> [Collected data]
Start of Block
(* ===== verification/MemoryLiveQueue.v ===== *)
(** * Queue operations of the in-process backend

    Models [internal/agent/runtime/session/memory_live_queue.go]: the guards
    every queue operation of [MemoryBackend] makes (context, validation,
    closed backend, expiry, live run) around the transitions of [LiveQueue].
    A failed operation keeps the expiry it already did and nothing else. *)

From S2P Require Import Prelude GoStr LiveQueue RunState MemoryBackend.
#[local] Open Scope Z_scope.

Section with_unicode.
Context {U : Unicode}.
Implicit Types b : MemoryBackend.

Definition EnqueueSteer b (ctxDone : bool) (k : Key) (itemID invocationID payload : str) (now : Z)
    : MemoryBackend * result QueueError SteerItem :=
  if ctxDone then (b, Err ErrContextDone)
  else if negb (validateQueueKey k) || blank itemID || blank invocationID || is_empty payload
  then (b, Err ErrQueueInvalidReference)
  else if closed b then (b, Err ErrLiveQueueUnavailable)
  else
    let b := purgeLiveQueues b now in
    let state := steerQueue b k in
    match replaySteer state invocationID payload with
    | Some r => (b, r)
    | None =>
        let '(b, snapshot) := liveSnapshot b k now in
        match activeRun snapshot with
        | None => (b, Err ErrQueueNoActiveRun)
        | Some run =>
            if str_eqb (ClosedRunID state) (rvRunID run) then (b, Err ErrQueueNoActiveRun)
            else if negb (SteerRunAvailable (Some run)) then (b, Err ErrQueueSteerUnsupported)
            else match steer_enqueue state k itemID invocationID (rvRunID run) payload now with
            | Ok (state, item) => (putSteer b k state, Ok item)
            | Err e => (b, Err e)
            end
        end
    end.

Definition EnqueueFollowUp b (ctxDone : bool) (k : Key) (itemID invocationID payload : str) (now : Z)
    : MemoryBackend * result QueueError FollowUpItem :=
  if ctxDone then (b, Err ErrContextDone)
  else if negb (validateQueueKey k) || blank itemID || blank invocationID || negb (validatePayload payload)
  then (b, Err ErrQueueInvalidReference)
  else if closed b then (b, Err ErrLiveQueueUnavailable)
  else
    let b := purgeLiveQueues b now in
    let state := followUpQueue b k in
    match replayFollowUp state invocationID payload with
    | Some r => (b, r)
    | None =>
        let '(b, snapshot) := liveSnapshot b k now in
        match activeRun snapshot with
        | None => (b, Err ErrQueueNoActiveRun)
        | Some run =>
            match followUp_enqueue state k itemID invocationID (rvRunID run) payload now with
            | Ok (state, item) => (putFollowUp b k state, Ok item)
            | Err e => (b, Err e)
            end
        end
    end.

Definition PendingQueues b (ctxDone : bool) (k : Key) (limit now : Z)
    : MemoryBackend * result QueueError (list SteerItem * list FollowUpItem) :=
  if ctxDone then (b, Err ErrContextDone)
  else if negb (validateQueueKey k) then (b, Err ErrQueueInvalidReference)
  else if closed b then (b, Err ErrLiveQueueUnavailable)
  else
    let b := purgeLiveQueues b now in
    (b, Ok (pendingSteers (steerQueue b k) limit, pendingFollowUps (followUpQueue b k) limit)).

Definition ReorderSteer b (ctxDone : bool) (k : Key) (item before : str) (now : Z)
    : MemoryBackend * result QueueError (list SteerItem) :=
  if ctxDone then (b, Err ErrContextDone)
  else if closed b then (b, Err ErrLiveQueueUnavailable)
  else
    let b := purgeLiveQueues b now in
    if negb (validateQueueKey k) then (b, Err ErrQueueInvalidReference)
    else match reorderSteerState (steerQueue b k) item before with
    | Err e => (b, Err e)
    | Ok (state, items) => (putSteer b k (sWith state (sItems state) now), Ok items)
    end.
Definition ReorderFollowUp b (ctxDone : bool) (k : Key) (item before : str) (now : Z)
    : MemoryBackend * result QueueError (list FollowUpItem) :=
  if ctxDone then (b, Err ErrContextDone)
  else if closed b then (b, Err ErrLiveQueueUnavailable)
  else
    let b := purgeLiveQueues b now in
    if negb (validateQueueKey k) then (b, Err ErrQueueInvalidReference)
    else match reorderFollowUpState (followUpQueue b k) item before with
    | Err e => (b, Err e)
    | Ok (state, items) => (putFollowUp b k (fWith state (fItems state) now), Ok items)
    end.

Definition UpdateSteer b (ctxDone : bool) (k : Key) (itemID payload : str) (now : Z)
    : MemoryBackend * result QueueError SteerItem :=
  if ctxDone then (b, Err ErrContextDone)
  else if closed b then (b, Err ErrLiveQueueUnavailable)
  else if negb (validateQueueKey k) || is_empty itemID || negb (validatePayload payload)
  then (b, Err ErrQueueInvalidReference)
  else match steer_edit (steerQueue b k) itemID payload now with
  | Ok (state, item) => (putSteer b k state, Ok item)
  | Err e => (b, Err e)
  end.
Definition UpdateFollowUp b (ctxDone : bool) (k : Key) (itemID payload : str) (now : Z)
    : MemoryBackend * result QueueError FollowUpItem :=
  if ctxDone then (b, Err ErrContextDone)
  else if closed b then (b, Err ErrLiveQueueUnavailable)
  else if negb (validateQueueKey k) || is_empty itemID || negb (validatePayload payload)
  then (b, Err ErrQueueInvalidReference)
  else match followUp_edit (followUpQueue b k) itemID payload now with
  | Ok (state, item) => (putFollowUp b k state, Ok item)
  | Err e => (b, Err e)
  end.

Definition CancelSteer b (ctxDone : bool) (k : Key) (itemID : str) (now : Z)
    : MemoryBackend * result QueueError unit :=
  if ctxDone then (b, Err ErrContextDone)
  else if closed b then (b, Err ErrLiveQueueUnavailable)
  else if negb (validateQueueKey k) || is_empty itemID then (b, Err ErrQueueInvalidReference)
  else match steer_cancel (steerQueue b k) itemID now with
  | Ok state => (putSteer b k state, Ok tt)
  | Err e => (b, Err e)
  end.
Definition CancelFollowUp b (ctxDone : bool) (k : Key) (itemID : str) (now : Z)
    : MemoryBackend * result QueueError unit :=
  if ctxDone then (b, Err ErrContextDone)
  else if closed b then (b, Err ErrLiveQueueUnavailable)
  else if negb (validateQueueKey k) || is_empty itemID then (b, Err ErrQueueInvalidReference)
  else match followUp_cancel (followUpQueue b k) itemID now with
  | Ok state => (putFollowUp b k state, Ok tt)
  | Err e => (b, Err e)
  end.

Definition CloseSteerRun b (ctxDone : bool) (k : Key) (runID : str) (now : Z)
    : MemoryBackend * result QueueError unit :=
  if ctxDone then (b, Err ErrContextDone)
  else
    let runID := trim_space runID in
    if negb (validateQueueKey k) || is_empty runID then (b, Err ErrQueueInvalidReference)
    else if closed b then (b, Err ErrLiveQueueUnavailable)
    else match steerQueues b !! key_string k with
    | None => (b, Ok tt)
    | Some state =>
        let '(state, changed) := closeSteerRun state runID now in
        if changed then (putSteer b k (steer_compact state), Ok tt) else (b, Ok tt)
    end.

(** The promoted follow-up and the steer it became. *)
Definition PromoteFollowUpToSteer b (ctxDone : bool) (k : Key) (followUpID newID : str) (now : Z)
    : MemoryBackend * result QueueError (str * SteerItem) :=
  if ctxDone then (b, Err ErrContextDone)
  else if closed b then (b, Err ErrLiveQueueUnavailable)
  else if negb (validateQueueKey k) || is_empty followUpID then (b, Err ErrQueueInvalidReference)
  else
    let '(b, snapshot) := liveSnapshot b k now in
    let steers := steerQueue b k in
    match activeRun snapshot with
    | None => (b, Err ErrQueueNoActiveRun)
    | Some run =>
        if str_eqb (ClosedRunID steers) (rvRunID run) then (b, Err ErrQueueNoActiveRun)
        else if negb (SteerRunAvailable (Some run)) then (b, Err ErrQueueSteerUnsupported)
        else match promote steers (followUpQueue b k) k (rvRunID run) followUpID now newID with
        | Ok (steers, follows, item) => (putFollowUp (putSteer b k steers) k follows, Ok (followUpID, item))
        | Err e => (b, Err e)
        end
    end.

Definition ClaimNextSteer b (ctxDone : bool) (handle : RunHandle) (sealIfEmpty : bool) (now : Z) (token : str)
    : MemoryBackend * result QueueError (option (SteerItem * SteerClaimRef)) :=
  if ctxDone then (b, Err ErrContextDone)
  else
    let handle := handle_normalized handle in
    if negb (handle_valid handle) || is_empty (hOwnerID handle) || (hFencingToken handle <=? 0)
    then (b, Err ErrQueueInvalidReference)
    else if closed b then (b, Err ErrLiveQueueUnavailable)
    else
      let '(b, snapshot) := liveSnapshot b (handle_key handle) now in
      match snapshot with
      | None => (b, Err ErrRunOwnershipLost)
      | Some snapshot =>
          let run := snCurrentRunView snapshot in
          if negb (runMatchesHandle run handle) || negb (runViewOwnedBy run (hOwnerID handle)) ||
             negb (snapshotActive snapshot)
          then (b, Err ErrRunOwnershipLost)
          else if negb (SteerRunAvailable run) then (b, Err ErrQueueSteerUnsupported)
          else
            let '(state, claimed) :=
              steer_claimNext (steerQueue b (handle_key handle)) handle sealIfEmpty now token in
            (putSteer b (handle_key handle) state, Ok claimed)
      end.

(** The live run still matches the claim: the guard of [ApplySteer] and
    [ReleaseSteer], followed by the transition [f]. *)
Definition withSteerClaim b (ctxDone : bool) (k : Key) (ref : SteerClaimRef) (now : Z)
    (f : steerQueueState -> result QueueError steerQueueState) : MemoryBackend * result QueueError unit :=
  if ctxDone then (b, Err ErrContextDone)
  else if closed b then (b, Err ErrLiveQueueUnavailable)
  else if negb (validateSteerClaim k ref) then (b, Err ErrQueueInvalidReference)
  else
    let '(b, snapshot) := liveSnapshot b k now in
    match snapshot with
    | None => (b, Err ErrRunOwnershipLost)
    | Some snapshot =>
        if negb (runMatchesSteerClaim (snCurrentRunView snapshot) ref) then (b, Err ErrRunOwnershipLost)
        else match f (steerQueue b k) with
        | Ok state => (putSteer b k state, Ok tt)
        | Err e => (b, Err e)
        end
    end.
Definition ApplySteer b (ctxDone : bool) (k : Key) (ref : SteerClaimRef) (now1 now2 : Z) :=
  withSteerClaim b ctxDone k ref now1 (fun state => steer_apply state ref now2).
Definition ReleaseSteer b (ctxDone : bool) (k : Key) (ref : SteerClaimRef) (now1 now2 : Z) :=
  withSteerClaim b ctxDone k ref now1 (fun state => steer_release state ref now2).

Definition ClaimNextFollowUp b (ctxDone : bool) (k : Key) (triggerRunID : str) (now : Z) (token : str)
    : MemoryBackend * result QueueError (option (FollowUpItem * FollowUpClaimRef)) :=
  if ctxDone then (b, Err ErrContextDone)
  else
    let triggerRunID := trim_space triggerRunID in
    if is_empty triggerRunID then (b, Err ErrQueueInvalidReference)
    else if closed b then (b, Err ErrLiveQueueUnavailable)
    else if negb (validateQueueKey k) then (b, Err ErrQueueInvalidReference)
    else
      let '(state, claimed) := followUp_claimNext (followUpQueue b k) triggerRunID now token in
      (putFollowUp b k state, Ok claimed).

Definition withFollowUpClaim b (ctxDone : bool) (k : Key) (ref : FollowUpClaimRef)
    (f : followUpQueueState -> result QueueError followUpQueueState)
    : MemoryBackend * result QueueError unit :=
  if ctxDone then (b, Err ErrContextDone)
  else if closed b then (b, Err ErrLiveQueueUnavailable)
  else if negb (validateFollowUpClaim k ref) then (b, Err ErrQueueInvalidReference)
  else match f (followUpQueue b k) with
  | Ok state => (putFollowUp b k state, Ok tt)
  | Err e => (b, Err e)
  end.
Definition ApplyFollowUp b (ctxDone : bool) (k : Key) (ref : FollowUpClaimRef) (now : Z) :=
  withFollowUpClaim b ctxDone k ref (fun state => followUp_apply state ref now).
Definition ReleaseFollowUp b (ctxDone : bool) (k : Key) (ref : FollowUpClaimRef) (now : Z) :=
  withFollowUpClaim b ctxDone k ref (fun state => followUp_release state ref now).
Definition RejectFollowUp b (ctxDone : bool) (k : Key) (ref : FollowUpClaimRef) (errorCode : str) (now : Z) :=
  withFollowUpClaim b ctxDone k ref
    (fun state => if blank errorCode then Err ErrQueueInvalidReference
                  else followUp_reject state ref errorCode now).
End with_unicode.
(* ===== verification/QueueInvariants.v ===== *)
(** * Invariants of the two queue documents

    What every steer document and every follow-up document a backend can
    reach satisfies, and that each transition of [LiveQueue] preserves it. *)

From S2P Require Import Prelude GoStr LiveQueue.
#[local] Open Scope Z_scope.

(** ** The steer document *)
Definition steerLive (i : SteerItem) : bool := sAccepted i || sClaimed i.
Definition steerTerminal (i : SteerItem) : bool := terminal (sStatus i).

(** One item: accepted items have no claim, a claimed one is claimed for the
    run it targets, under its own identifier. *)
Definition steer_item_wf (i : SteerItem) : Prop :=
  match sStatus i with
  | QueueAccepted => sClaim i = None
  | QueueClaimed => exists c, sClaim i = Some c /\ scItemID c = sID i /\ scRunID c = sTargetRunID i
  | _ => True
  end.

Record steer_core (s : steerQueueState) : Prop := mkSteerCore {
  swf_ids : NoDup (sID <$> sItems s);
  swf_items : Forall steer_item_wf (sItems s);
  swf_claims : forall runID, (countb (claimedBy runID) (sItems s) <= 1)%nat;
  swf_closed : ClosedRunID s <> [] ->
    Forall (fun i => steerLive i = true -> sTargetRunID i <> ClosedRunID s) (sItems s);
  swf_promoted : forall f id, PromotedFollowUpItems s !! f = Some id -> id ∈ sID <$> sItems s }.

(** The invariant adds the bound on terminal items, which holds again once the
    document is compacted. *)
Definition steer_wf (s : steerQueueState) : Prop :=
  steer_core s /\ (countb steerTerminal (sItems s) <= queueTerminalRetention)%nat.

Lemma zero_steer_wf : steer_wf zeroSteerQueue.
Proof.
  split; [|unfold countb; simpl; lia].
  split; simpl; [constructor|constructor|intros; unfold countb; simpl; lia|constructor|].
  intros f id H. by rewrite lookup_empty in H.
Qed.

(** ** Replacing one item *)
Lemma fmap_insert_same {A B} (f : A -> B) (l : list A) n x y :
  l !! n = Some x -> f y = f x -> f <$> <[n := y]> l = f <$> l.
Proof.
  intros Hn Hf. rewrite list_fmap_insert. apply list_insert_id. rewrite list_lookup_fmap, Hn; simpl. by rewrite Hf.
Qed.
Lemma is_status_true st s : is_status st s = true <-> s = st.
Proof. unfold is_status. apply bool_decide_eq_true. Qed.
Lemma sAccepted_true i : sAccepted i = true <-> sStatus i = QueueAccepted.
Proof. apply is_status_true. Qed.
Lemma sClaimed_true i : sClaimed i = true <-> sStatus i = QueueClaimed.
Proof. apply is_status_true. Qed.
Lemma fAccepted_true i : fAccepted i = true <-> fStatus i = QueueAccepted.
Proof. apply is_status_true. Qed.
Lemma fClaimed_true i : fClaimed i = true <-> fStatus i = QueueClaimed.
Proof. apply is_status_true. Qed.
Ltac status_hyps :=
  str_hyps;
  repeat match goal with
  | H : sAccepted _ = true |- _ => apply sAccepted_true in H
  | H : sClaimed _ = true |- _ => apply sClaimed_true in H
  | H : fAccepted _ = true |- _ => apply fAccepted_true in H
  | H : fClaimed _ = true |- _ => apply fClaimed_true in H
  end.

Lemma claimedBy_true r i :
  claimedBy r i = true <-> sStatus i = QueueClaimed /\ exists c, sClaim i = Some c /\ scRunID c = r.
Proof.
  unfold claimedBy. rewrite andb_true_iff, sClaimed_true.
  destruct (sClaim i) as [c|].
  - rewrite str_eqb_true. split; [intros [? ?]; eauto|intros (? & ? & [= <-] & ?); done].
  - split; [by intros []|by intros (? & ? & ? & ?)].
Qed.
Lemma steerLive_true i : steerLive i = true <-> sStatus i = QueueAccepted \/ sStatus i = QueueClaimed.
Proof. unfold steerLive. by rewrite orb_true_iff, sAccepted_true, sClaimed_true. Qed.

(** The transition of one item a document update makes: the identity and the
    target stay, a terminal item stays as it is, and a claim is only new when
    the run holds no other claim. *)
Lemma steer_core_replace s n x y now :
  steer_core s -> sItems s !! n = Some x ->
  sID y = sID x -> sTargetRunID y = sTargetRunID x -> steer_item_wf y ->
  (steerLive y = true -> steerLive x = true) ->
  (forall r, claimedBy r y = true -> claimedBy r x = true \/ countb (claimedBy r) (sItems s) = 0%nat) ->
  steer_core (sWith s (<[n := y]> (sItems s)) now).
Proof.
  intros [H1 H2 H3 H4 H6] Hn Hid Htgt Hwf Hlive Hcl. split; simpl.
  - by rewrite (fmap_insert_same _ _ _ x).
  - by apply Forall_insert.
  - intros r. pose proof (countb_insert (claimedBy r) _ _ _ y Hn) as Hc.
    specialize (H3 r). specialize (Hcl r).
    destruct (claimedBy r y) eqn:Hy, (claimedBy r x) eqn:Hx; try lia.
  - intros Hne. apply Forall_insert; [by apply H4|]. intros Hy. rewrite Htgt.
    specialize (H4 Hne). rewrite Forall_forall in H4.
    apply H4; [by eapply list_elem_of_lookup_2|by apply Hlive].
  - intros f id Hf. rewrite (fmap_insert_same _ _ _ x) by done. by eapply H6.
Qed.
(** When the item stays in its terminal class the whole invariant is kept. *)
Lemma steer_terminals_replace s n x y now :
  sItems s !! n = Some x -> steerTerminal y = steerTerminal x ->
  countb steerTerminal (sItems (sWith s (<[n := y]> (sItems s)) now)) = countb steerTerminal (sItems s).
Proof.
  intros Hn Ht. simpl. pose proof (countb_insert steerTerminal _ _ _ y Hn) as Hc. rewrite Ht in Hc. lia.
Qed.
End of Block
> [WORK ORDER]
Given the records above, reproduce precisely and only the lines between the line holding "[ReleaseSteer], followed by" and the line holding "(f : steerQueueState", inclusive.

> [REPLY TO THE EXERCISE]
    [ReleaseSteer], followed by the transition [f]. *)
Definition withSteerClaim b (ctxDone : bool) (k : Key) (ref : SteerClaimRef) (now : Z)
    (f : steerQueueState -> result QueueError steerQueueState) : MemoryBackend * result QueueError unit :=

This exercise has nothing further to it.